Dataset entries
=====

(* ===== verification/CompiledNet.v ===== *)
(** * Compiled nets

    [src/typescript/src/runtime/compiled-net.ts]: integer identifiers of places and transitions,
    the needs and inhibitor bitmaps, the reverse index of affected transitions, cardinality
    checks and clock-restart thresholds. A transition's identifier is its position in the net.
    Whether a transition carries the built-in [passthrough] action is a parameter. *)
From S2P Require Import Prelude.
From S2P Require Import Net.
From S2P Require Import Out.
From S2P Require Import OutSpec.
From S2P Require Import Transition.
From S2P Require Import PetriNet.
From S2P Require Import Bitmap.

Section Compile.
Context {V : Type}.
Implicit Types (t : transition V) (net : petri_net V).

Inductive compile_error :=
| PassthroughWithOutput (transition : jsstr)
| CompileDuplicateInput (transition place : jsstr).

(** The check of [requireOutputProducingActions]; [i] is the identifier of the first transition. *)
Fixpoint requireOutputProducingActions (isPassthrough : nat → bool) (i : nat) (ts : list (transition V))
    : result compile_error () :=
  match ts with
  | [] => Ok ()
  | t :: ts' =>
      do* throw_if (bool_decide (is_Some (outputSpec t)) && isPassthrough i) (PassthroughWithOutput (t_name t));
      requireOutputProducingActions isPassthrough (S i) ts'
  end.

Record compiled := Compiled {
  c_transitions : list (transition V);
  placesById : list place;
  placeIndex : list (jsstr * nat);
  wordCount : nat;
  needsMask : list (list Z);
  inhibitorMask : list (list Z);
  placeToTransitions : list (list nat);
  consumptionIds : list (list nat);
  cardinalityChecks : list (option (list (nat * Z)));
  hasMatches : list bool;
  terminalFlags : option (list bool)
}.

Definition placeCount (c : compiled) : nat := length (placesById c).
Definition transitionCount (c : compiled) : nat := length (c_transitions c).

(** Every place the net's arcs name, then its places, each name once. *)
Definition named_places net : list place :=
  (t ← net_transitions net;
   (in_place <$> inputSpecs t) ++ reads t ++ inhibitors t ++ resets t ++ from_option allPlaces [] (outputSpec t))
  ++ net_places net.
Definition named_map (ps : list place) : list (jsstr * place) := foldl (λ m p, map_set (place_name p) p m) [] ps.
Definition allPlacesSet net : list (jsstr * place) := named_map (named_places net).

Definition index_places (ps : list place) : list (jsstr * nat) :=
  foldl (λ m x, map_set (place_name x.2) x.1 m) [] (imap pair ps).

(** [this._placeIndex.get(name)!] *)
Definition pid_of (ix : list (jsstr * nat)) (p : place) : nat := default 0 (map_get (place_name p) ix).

=====

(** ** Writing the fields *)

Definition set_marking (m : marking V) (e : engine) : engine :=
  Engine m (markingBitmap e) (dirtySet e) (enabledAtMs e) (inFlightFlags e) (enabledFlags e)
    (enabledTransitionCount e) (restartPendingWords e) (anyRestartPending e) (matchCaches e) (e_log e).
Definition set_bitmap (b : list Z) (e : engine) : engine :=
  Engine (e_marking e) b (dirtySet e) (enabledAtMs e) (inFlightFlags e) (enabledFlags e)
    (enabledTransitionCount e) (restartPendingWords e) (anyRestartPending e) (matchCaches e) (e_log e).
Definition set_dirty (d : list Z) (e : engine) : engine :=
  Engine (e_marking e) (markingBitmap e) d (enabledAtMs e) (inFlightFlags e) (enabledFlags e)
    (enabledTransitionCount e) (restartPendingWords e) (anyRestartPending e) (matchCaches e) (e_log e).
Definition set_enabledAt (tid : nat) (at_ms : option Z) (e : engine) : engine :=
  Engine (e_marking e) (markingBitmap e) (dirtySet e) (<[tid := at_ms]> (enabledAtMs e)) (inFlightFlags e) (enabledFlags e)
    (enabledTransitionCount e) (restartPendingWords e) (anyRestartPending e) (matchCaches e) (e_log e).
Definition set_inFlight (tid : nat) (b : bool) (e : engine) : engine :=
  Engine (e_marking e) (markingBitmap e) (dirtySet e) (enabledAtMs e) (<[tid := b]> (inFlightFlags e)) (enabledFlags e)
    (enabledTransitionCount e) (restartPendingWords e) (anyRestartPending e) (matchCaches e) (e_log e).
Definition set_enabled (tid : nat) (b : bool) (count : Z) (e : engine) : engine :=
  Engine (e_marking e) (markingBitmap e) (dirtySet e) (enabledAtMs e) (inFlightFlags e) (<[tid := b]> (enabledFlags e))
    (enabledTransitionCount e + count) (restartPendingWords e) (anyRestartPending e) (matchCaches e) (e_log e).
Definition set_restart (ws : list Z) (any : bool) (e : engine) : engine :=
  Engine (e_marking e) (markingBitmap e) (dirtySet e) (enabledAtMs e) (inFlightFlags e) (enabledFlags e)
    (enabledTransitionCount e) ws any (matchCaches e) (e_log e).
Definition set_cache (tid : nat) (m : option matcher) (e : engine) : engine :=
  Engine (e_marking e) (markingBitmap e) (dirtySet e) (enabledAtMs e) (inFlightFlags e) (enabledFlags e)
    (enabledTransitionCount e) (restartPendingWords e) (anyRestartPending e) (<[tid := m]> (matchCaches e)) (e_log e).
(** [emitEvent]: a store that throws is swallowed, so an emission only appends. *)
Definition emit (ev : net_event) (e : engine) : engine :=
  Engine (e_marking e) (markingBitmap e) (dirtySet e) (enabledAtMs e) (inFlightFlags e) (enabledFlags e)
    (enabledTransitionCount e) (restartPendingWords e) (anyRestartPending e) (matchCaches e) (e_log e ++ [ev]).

=====

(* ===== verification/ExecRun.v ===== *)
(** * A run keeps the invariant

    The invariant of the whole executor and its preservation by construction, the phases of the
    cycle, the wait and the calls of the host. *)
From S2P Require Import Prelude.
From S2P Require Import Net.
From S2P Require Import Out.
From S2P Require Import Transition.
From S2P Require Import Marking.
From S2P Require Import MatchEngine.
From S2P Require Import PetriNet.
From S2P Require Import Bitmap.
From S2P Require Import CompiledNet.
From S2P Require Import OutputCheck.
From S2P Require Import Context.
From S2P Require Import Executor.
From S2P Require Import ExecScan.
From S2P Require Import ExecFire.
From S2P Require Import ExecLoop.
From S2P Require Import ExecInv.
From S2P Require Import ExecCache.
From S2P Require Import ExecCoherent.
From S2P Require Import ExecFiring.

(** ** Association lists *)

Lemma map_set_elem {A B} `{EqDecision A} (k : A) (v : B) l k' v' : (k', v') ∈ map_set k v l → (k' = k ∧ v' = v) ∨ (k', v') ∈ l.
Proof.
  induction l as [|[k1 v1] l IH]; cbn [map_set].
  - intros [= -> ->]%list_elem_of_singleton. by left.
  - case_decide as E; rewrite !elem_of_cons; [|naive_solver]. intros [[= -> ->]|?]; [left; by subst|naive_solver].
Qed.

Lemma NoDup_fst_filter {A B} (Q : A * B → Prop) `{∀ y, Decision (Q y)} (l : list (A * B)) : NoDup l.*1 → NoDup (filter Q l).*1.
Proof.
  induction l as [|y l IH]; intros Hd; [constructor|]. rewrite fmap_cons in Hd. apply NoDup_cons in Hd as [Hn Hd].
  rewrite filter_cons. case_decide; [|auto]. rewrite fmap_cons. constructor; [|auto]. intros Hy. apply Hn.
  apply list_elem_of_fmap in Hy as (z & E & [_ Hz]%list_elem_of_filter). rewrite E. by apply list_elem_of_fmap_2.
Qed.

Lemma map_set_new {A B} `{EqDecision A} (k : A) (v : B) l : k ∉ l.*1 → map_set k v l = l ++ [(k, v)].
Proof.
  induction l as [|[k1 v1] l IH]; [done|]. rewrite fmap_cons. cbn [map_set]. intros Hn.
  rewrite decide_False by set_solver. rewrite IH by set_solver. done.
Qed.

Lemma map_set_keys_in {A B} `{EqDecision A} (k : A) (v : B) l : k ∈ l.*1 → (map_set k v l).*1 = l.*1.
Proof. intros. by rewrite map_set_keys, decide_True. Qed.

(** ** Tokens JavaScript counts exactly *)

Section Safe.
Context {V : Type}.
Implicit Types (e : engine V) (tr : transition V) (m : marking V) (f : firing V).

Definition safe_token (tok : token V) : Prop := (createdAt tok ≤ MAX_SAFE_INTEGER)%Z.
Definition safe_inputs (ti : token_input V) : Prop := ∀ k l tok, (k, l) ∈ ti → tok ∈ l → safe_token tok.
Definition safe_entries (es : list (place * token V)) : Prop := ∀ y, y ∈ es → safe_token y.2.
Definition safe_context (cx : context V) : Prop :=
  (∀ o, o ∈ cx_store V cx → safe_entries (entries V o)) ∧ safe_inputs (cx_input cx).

=====

__Directions__:
Count the lines in the entries where the string "isPassthrough" appears, and report only the number.

__Completed exercise__:
3